■ **The problem**
Every line in the listing below from the one with "- row-level security" through the one with "match c with None" is to be reproduced exactly, both ends included; leave out the rest.

▽

(** * Row-level security of the genealogy database

    A shallow embedding of the Sprint 9 security-hardening migration
    (the SQL file with the SEC-01 .. SEC-06 sections) and of the part of
    [src/lib/validations/person.ts] that fixes the values a new person
    form starts from.  Three components that work on the same rows are
    embedded as well: the filters of the people list page, the handlers of
    the add-event dialog and the featured charter card.

    The migration is a list of PostgreSQL row-level-security policies, one
    column default and one corrective UPDATE.  A policy is a boolean
    expression over a row and over [auth.uid()]; a row is returned by a
    SELECT when at least one permissive policy of its table evaluates to
    TRUE.  Row-level security filters rows, never columns: a returned row
    carries every column.

    Assumptions of the model (the schema of the tables and the earlier
    migrations are not part of the files embedded here):
    - row-level security is enabled on the six tables and the SELECT
      policies created by this migration are the only SELECT policies left
      on them (the migration drops the older ones by name);
    - [privacy_level] and [is_living] are never NULL (the form schema types
      them as a required number and a boolean);
    - the five contact columns and the other text columns are nullable. *)

From Stdlib Require Import ZArith String List Bool Lia.
From Stdlib Require Import Sorted Permutation.
Import ListNotations.
Local Open Scope Z_scope.
Local Open Scope string_scope.

(** ** SQL values and three-valued comparison *)

Definition uuid := string.

(** A cell of a result row. *)
Inductive SqlValue : Type :=
| VNull
| VText (s : string)
| VInt (z : Z)
| VBool (b : bool).

Definition text_cell (c : option string) : SqlValue :=
  match c with Some s => VText s | None => VNull end.

Definition int_cell (c : option Z) : SqlValue :=
  match c with Some z => VInt z | None => VNull end.

(** [c IS NULL] and [c IS NOT NULL] are two-valued. *)
Definition is_null {A : Type} (c : option A) : bool :=
  match c with None => true | Some _ => false end.

Definition is_not_null {A : Type} (c : option A) : bool := negb (is_null c).

(** [a = b] on nullable text is NULL (here [None]) when either side is. *)
Definition sql_eq (a b : option string) : option bool :=
  match a, b with
  | Some x, Some y => Some (String.eqb x y)
  | _, _ => None
  end.

(** SQL [AND] on three truth values. *)
Definition sql_and (a b : option bool) : option bool :=
  match a, b with
  | Some false, _ | _, Some false => Some false
  | Some true, Some true => Some true
  | _, _ => None
  end.

(** A WHERE or USING clause keeps a row only when it evaluates to TRUE. *)
Definition sql_true (t : option bool) : bool :=
  match t with Some true => true | _ => false end.

(** ** Tables *)

(** A row of [profiles]: the account of a registered user. *)
Record Profile : Type := {
  user_id : uuid;
  profile_email : option string;
  role : string
}.

(** A row of [people], with the columns of [personSchema] and the key. *)
Record Person : Type := {
  id : uuid;
  handle : string;
  display_name : string;
  first_name : option string;
  middle_name : option string;
  surname : option string;
  pen_name : option string;
  taboo_name : option string;
  gender : Z;
  generation : Z;
  chi : option Z;
  birth_date : option string;
  birth_year : option Z;
  birth_place : option string;
  death_date : option string;
  death_year : option Z;
  death_place : option string;
  death_lunar : option string;
  is_living : bool;
  is_patrilineal : bool;
  phone : option string;
  email : option string;
  zalo : option string;
  facebook : option string;
  address : option string;
  hometown : option string;
  occupation : option string;
  biography : option string;
  notes : option string;
  avatar_url : option string;
  privacy_level : Z
}.

(** [SET privacy_level = v] on one row: every other column is kept. *)
Definition set_privacy_level (v : Z) (r : Person) : Person :=
  {| id := id r; handle := handle r; display_name := display_name r;
     first_name := first_name r; middle_name := middle_name r;
     surname := surname r; pen_name := pen_name r;
     taboo_name := taboo_name r; gender := gender r;
     generation := generation r; chi := chi r;
     birth_date := birth_date r; birth_year := birth_year r;
     birth_place := birth_place r; death_date := death_date r;
     death_year := death_year r; death_place := death_place r;
     death_lunar := death_lunar r; is_living := is_living r;
     is_patrilineal := is_patrilineal r; phone := phone r;
     email := email r; zalo := zalo r; facebook := facebook r;
     address := address r; hometown := hometown r;
     occupation := occupation r; biography := biography r;
     notes := notes r; avatar_url := avatar_url r;
     privacy_level := v |}.

(** The same row with another living flag. *)
Definition set_is_living (b : bool) (r : Person) : Person :=
  {| id := id r; handle := handle r; display_name := display_name r;
     first_name := first_name r; middle_name := middle_name r;
     surname := surname r; pen_name := pen_name r;
     taboo_name := taboo_name r; gender := gender r;
     generation := generation r; chi := chi r;
     birth_date := birth_date r; birth_year := birth_year r;
     birth_place := birth_place r; death_date := death_date r;
     death_year := death_year r; death_place := death_place r;
     death_lunar := death_lunar r; is_living := b;
     is_patrilineal := is_patrilineal r; phone := phone r;
     email := email r; zalo := zalo r; facebook := facebook r;
     address := address r; hometown := hometown r;
     occupation := occupation r; biography := biography r;
     notes := notes r; avatar_url := avatar_url r;
     privacy_level := privacy_level r |}.

(** The columns of [people], to name what a returned row carries. *)
Inductive PersonColumn : Type :=
| col_id | col_handle | col_display_name | col_first_name | col_middle_name
| col_surname | col_pen_name | col_taboo_name | col_gender | col_generation
| col_chi | col_birth_date | col_birth_year | col_birth_place
| col_death_date | col_death_year | col_death_place | col_death_lunar
| col_is_living | col_is_patrilineal | col_phone | col_email | col_zalo
| col_facebook | col_address | col_hometown | col_occupation
| col_biography | col_notes | col_avatar_url | col_privacy_level.

Definition all_person_columns : list PersonColumn :=
  [col_id; col_handle; col_display_name; col_first_name; col_middle_name;
   col_surname; col_pen_name; col_taboo_name; col_gender; col_generation;
   col_chi; col_birth_date; col_birth_year; col_birth_place;
   col_death_date; col_death_year; col_death_place; col_death_lunar;
   col_is_living; col_is_patrilineal; col_phone; col_email; col_zalo;
   col_facebook; col_address; col_hometown; col_occupation;
   col_biography; col_notes; col_avatar_url; col_privacy_level].

Definition column_value (c : PersonColumn) (r : Person) : SqlValue :=
  match c with
  | col_id => VText (id r)
  | col_handle => VText (handle r)
  | col_display_name => VText (display_name r)
  | col_first_name => text_cell (first_name r)
  | col_middle_name => text_cell (middle_name r)
  | col_surname => text_cell (surname r)
  | col_pen_name => text_cell (pen_name r)
  | col_taboo_name => text_cell (taboo_name r)
  | col_gender => VInt (gender r)
  | col_generation => VInt (generation r)
  | col_chi => int_cell (chi r)
  | col_birth_date => text_cell (birth_date r)
  | col_birth_year => int_cell (birth_year r)
  | col_birth_place => text_cell (birth_place r)
  | col_death_date => text_cell (death_date r)
  | col_death_year => int_cell (death_year r)
  | col_death_place => text_cell (death_place r)
  | col_death_lunar => text_cell (death_lunar r)
  | col_is_living => VBool (is_living r)
  | col_is_patrilineal => VBool (is_patrilineal r)
  | col_phone => text_cell (phone r)
  | col_email => text_cell (email r)
  | col_zalo => text_cell (zalo r)
  | col_facebook => text_cell (facebook r)
  | col_address => text_cell (address r)
  | col_hometown => text_cell (hometown r)
  | col_occupation => text_cell (occupation r)
  | col_biography => text_cell (biography r)
  | col_notes => text_cell (notes r)
  | col_avatar_url => text_cell (avatar_url r)
  | col_privacy_level => VInt (privacy_level r)
  end.

(** The contact bundle: phone, email, zalo, facebook, address. *)
Definition is_contact_column (c : PersonColumn) : bool :=
  match c with
  | col_phone | col_email | col_zalo | col_facebook | col_address => true
  | _ => false
  end.

(** A row of [events], with the columns the add-event dialog writes. *)
Record Event : Type := {
  event_id : uuid;
  title : string;
  event_type : string;
  person_id : option uuid;
  event_lunar : option string;
  event_date : option string;
  location : option string;
  description : option string;
  recurring : bool
}.

(** A row of [media]: a file, optionally attached to a person. *)
Record Media : Type := {
  media_id : uuid;
  media_person_id : option uuid;
  media_url : string
}.

Record Database : Type := {
  profiles : list Profile;
  people : list Person;
  events : list Event;
  media : list Media
}.

(** ** The SELECT policies of the migration

    [auth_uid] is the value of [auth.uid()] for the request: [None] (NULL)
    for an unauthenticated request, the user's id otherwise. *)

Section Policies.

Variable auth_uid : option uuid.
Variable db : Database.

(** SEC-01, "Authenticated users can read profiles":
    [USING (auth.uid() IS NOT NULL)]. *)
Definition authenticated_users_can_read_profiles (p : Profile) : bool :=
  is_not_null auth_uid.

Definition select_profiles : list Profile :=
  filter authenticated_users_can_read_profiles (profiles db).

(** SEC-02/04, "Public read for public non-contact people". *)
Definition public_read_for_public_non_contact_people (r : Person) : bool :=
  (privacy_level r =? 0)%Z
  && is_null (phone r)
  && is_null (email r)
  && is_null (zalo r)
  && is_null (facebook r)
  && is_null (address r).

△

■ **Task answer**
    - row-level security is enabled on the six tables and the SELECT
      policies created by this migration are the only SELECT policies left
      on them (the migration drops the older ones by name);
    - [privacy_level] and [is_living] are never NULL (the form schema types
      them as a required number and a boolean);
    - the five contact columns and the other text columns are nullable. *)

From Stdlib Require Import ZArith String List Bool Lia.
From Stdlib Require Import Sorted Permutation.
Import ListNotations.
Local Open Scope Z_scope.
Local Open Scope string_scope.

(** ** SQL values and three-valued comparison *)

Definition uuid := string.

(** A cell of a result row. *)
Inductive SqlValue : Type :=
| VNull
| VText (s : string)
| VInt (z : Z)
| VBool (b : bool).

Definition text_cell (c : option string) : SqlValue :=
  match c with Some s => VText s | None => VNull end.

Definition int_cell (c : option Z) : SqlValue :=
  match c with Some z => VInt z | None => VNull end.

(** [c IS NULL] and [c IS NOT NULL] are two-valued. *)
Definition is_null {A : Type} (c : option A) : bool :=
  match c with None => true | Some _ => false end.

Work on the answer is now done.